### YOUR INSTRUCTIONS
Wherever the word "PageDirectoryEntry" turns up in a line of the entries, copy that line.

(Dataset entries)
(* ===== verification/HeapFileProps.v ===== *)
(** Heap files keep their rows: an insertion through the directory chain puts
    one row into one page, where it is read back, and leaves every other row of
    the file as it was ([src/src/storage/heap_file_manager.rs] over
    [page_directory.rs], [heap_page.rs] and the log). *)
From S2P Require Import Prelude Bytes Errors Eff WalRecord Tuple HeapPage HeapPageProps Wal WalProps Grants Visibility TxnManager PageDirectory HeapFile.
From S2P Require Import Recovery RecoveryProps.

#[local] Open Scope N_scope.

(** * The chain of directories *)

Definition dir_at (ps : gmap N (list byte)) (id : N) (d : PageDirectory) : Prop := ps !! id = Some (dir_image d) /\ dir_ok d.

Inductive linked (ps : gmap N (list byte)) : N -> list (N * PageDirectory) -> Prop :=
| linked_last id d : dir_at ps id d -> next_page_directory d = 0 -> linked ps id [(id, d)]
| linked_more id d ds : dir_at ps id d -> next_page_directory d <> 0 -> linked ps (next_page_directory d) ds -> linked ps id ((id, d) :: ds).

(** The entries of a chain, and the data pages it lists. *)
Definition all (ds : list (N * PageDirectory)) : list PageDirectoryEntry := concat ((fun d => entries d.2) <$> ds).
Abbreviation listed ds := (de_page <$> all ds).

Lemma all_cons id d ds : all ((id, d) :: ds) = entries d ++ all ds.
Proof. done. Qed.

Lemma linked_store ps i b id ds : linked ps id ds -> i ∉ ds.*1 -> linked (<[i := b]> ps) id ds.
Proof.
  induction 1 as [id d [Hd Ho] Hn|id d ds [Hd Ho] Hn Hl IH]; cbn; rewrite not_elem_of_cons; intros [Hne Hni].
  - apply linked_last; [|done]. split; [|done]. by rewrite lookup_insert_ne.
  - apply linked_more; [|done|by apply IH]. split; [|done]. by rewrite lookup_insert_ne.
Qed.

Lemma linked_in ps id ds : linked ps id ds -> forall i, i ∈ ds.*1 -> is_Some (ps !! i).
Proof. induction 1 as [id d [Hd _] _|id d ds [Hd _] _ _ IH]; intros i; cbn; rewrite elem_of_cons; [intros [->|?%not_elem_of_nil]; eauto; done|intros [->|?]; eauto]. Qed.

Lemma linked_size ps id ds : linked ps id ds -> NoDup ds.*1 -> (length ds <= size ps)%nat.
Proof.
  intros Hl Hn. rewrite <- (length_fmap fst), <- (size_list_to_set (C:=gset N) ds.*1 Hn), <- size_dom. apply subseteq_size.
  intros i Hi%elem_of_list_to_set. apply elem_of_dom. by eapply linked_in.
Qed.

Section Files.
Context {T : Type} `{!Index T}.
Implicit Types s : Db T.

(** A frame written: what [store] leaves. *)
Definition shown (id : N) (b : list byte) s : Db T := s <| pages := <[id := b]> (pages s) |> <| dirty := {[id]} ∪ dirty s |>.

Lemma load_dir_run id d s : dir_at (pages s) id d -> load_dir id s = Some (Ok d, s).
Proof. intros [Hd Ho]. unfold load_dir, fetch, mbind, eff_bind, eget, lift, at_index. rewrite Hd. cbn [ok_or]. by rewrite deserialize_dir. Qed.

Lemma store_dir_run id d s : dir_ok d -> store_dir id d s = Some (Ok tt, shown id (dir_image d) s).
Proof. intros Ho. unfold store_dir, mbind, eff_bind, at_index. by rewrite serialize_dir. Qed.

Lemma chain_fuel_run s : chain_fuel s = Some (Ok (S (size (pages s))), s).
Proof. done. Qed.

(** ** Looking for room *)

Lemma find_page_listed d needed p : PageDirectory.find_page_with_space d needed = Some p -> exists e, e ∈ entries d /\ de_page e = p /\ needed <= free_space e.
Proof.
  unfold PageDirectory.find_page_with_space. destruct (List.find _ _) as [e|] eqn:E; [|done]. cbn. intros [= <-].
  apply List.find_some in E as [Hin Hn]. exists e. split; [by apply list_elem_of_In|]. split; [done|]. by apply N.leb_le.
Qed.

Lemma find_loop_run s id ds needed : linked (pages s) id ds -> forall fuel, (length ds <= fuel)%nat ->
  exists o, find_loop fuel id needed s = Some (Ok o, s) /\ forall p, o = Some p -> exists e, e ∈ all ds /\ de_page e = p /\ needed <= free_space e.
Proof.
  induction 1 as [id d Hd Hn|id d ds Hd Hn Hl IH]; intros fuel Hf; (destruct fuel as [|fuel]; [cbn in Hf; lia|]); cbn [find_loop];
    rewrite (bind_run _ _ s d s (load_dir_run id d s Hd)); destruct (PageDirectory.find_page_with_space d needed) as [p|] eqn:Ef.
  1,3: exists (Some p); split; [done|]; intros q [= <-]; destruct (find_page_listed _ _ _ Ef) as (e & He & Hq); exists e; split; [rewrite all_cons; apply elem_of_app; by left|done].
  - rewrite Hn. by exists None.
  - rewrite (proj2 (N.eqb_neq _ _) Hn). destruct (IH fuel ltac:(cbn in Hf; lia)) as (o & Eo & Ho). exists o. split; [done|].
    intros p Hp. destruct (Ho p Hp) as (e & He & Hq). exists e. split; [rewrite all_cons; apply elem_of_app; by right|done].
Qed.

(** ** Noting the room of a page *)

Lemma update_first_spec p f es : p ∈ de_page <$> es -> exists pre e post, es = pre ++ e :: post /\ de_page e = p /\ update_first p f es = Some (pre ++ mkDirEntry p f :: post).
Proof.
  induction es as [|e es IH]; cbn [fmap list_fmap]; [intros H%not_elem_of_nil; done|]. intros Hin. cbn [update_first]. destruct (N.eqb_spec (de_page e) p) as [Ee|Ee].
  - exists [], e, es. subst p. done.
  - apply elem_of_cons in Hin as [->|Hin]; [done|]. destruct (IH Hin) as (pre & x & post & -> & E1 & ->). by exists (e :: pre), x, post.
Qed.

Lemma update_first_none p f es : p ∉ de_page <$> es -> update_first p f es = None.
Proof.
  induction es as [|e es IH]; [done|]. cbn [fmap list_fmap update_first]. rewrite not_elem_of_cons. intros [Hne Hin].
  rewrite (proj2 (N.eqb_neq _ _)) by done. by rewrite IH.
Qed.

(** The entries of a chain with the one of page [p] set to [f]. *)
Definition noted (p f : N) (es es' : list PageDirectoryEntry) : Prop :=
  exists pre e post, es = pre ++ e :: post /\ de_page e = p /\ es' = pre ++ mkDirEntry p f :: post.

Lemma noted_front es p f es1 es2 : noted p f es1 es2 -> noted p f (es ++ es1) (es ++ es2).
Proof. intros (pre & e & post & -> & E & ->). exists (es ++ pre), e, post. by rewrite <- !app_assoc. Qed.
Lemma noted_back es p f es1 es2 : noted p f es1 es2 -> noted p f (es1 ++ es) (es2 ++ es).
Proof. intros (pre & e & post & -> & E & ->). exists pre, e, (post ++ es). by rewrite <- !app_assoc. Qed.
Lemma noted_listed p f es es' : noted p f es es' -> de_page <$> es' = de_page <$> es.
Proof. intros (pre & e & post & -> & <- & ->). by rewrite !fmap_app. Qed.

Lemma noted_dir d p f es : dir_ok d -> f <= max_u16 -> noted p f (entries d) es -> dir_ok (mkDir (dir_id d) (next_page_directory d) (num_entries d) es).
Proof.
  intros [D1 D2 D3 D4 D5] Hf (pre & e & post & E & Ep & ->). assert (blen (pre ++ mkDirEntry p f :: post) = blen (entries d)) as El.
  { unfold blen. by rewrite E, !length_app. }
  split; cbn [dir_id next_page_directory num_entries entries]; [done|done|by rewrite El|by rewrite El|].
  rewrite E in D5. apply Forall_app in D5 as [F1 F2]. apply Forall_cons in F2 as [[F2 _] F3]. apply Forall_app. split; [done|]. constructor; [|done]. subst p. done.
Qed.

Lemma update_loop_run s id ds p f : f <= max_u16 -> linked (pages s) id ds -> NoDup ds.*1 -> p ∈ listed ds -> forall fuel, (length ds <= fuel)%nat ->
  exists i b ds', update_loop fuel id p f s = Some (Ok tt, shown i b s) /\ i ∈ ds.*1 /\ linked (<[i := b]> (pages s)) id ds' /\ ds'.*1 = ds.*1 /\ noted p f (all ds) (all ds').
Proof.
  intros Hf Hl. induction Hl as [id d Hd Hn|id d ds Hd Hn Hl IH]; intros Hnd Hp fuel Hfu; (destruct fuel as [|fuel]; [cbn in Hfu; lia|]);
    cbn [update_loop]; rewrite (bind_run _ _ s d s (load_dir_run id d s Hd)); unfold update_entry; rewrite all_cons, fmap_app in Hp;
    (destruct (decide (p ∈ de_page <$> entries d)) as [Hin|Hni];
      [destruct (update_first_spec p f (entries d) Hin) as (pre & e & post & E1 & E2 & ->); destruct Hd as [Hd Hdo];
       set (es := pre ++ mkDirEntry p f :: post); assert (noted p f (entries d) es) as Hno by (by exists pre, e, post);
       set (d' := mkDir (dir_id d) (next_page_directory d) (num_entries d) es); pose proof (noted_dir d p f es Hdo Hf Hno : dir_ok d') as Hok;
       rewrite (store_dir_run id d' s Hok); exists id, (dir_image d')|]).
  - exists [(id, d')]. split; [done|]. split; [left|]. split; [apply linked_last; [|done]; split; [apply lookup_insert_eq|done]|]. split; [done|].
    rewrite !all_cons. by apply noted_back.
  - exfalso. apply elem_of_app in Hp as [Hp|Hp%not_elem_of_nil]; done.
  - exists ((id, d') :: ds). split; [done|]. split; [left|]. split; [|split; [done|]; rewrite !all_cons; by apply noted_back]. cbn in Hnd. apply NoDup_cons in Hnd as [Hnd _].
    apply linked_more; [split; [apply lookup_insert_eq|done]|done|]. by apply linked_store.
  - rewrite update_first_none by done. rewrite (proj2 (N.eqb_neq _ _) Hn). apply elem_of_app in Hp as [Hp|Hp]; [done|]. cbn in Hnd. apply NoDup_cons in Hnd as [Hnid Hnd].
    destruct (IH Hnd Hp fuel ltac:(cbn in Hfu; lia)) as (i & b & ds' & Eu & Hi & Hl' & I1 & I2). exists i, b, ((id, d) :: ds').
    split; [done|]. split; [by right|]. split; [|split; [cbn; by rewrite I1|rewrite !all_cons; by apply noted_front]].
    apply linked_more; [|done|done]. destruct Hd as [Hd Ho]. split; [|done]. rewrite lookup_insert_ne; [done|]. intros ->. done.
Qed.

(** ** Taking a page *)

Definition quiet s s' : Prop := wal s' = wal s /\ att s' = att s.
Lemma quiet_trans s1 s2 s3 : quiet s1 s2 -> quiet s2 s3 -> quiet s1 s3.
Proof. intros [A1 A2] [B1 B2]. split; congruence. Qed.

(** The pages the allocator will hand out are new, and each is handed out once. *)
Definition allotted s : list N := omap (fun o : option N => o) (fresh_pages s).
Definition fresh_ok s : Prop := NoDup (allotted s) /\ forall i, i ∈ allotted s -> i <> 0 /\ i <= max_u32 /\ pages s !! i = None.

Lemma fresh_same s s' : fresh_ok s -> fresh_pages s' = fresh_pages s -> (forall i, pages s !! i = None -> pages s' !! i = None) -> fresh_ok s'.
Proof. intros [H1 H2] E Hp. unfold fresh_ok, allotted in *. rewrite E. split; [done|]. intros i Hi. destruct (H2 i Hi) as (A & B & C). auto. Qed.

Lemma fresh_shown s i b : fresh_ok s -> is_Some (pages s !! i) -> fresh_ok (shown i b s).
Proof.
  intros H [x Hi]. apply (fresh_same s); [done|done|]. intros j Hj. change (pages (shown i b s)) with (<[i := b]> (pages s)).
  rewrite lookup_insert_ne; [done|]. intros ->. congruence.
Qed.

### RESPONSE TO THIS EXERCISE
Definition all (ds : list (N * PageDirectory)) : list PageDirectoryEntry := concat ((fun d => entries d.2) <$> ds).
Definition noted (p f : N) (es es' : list PageDirectoryEntry) : Prop :=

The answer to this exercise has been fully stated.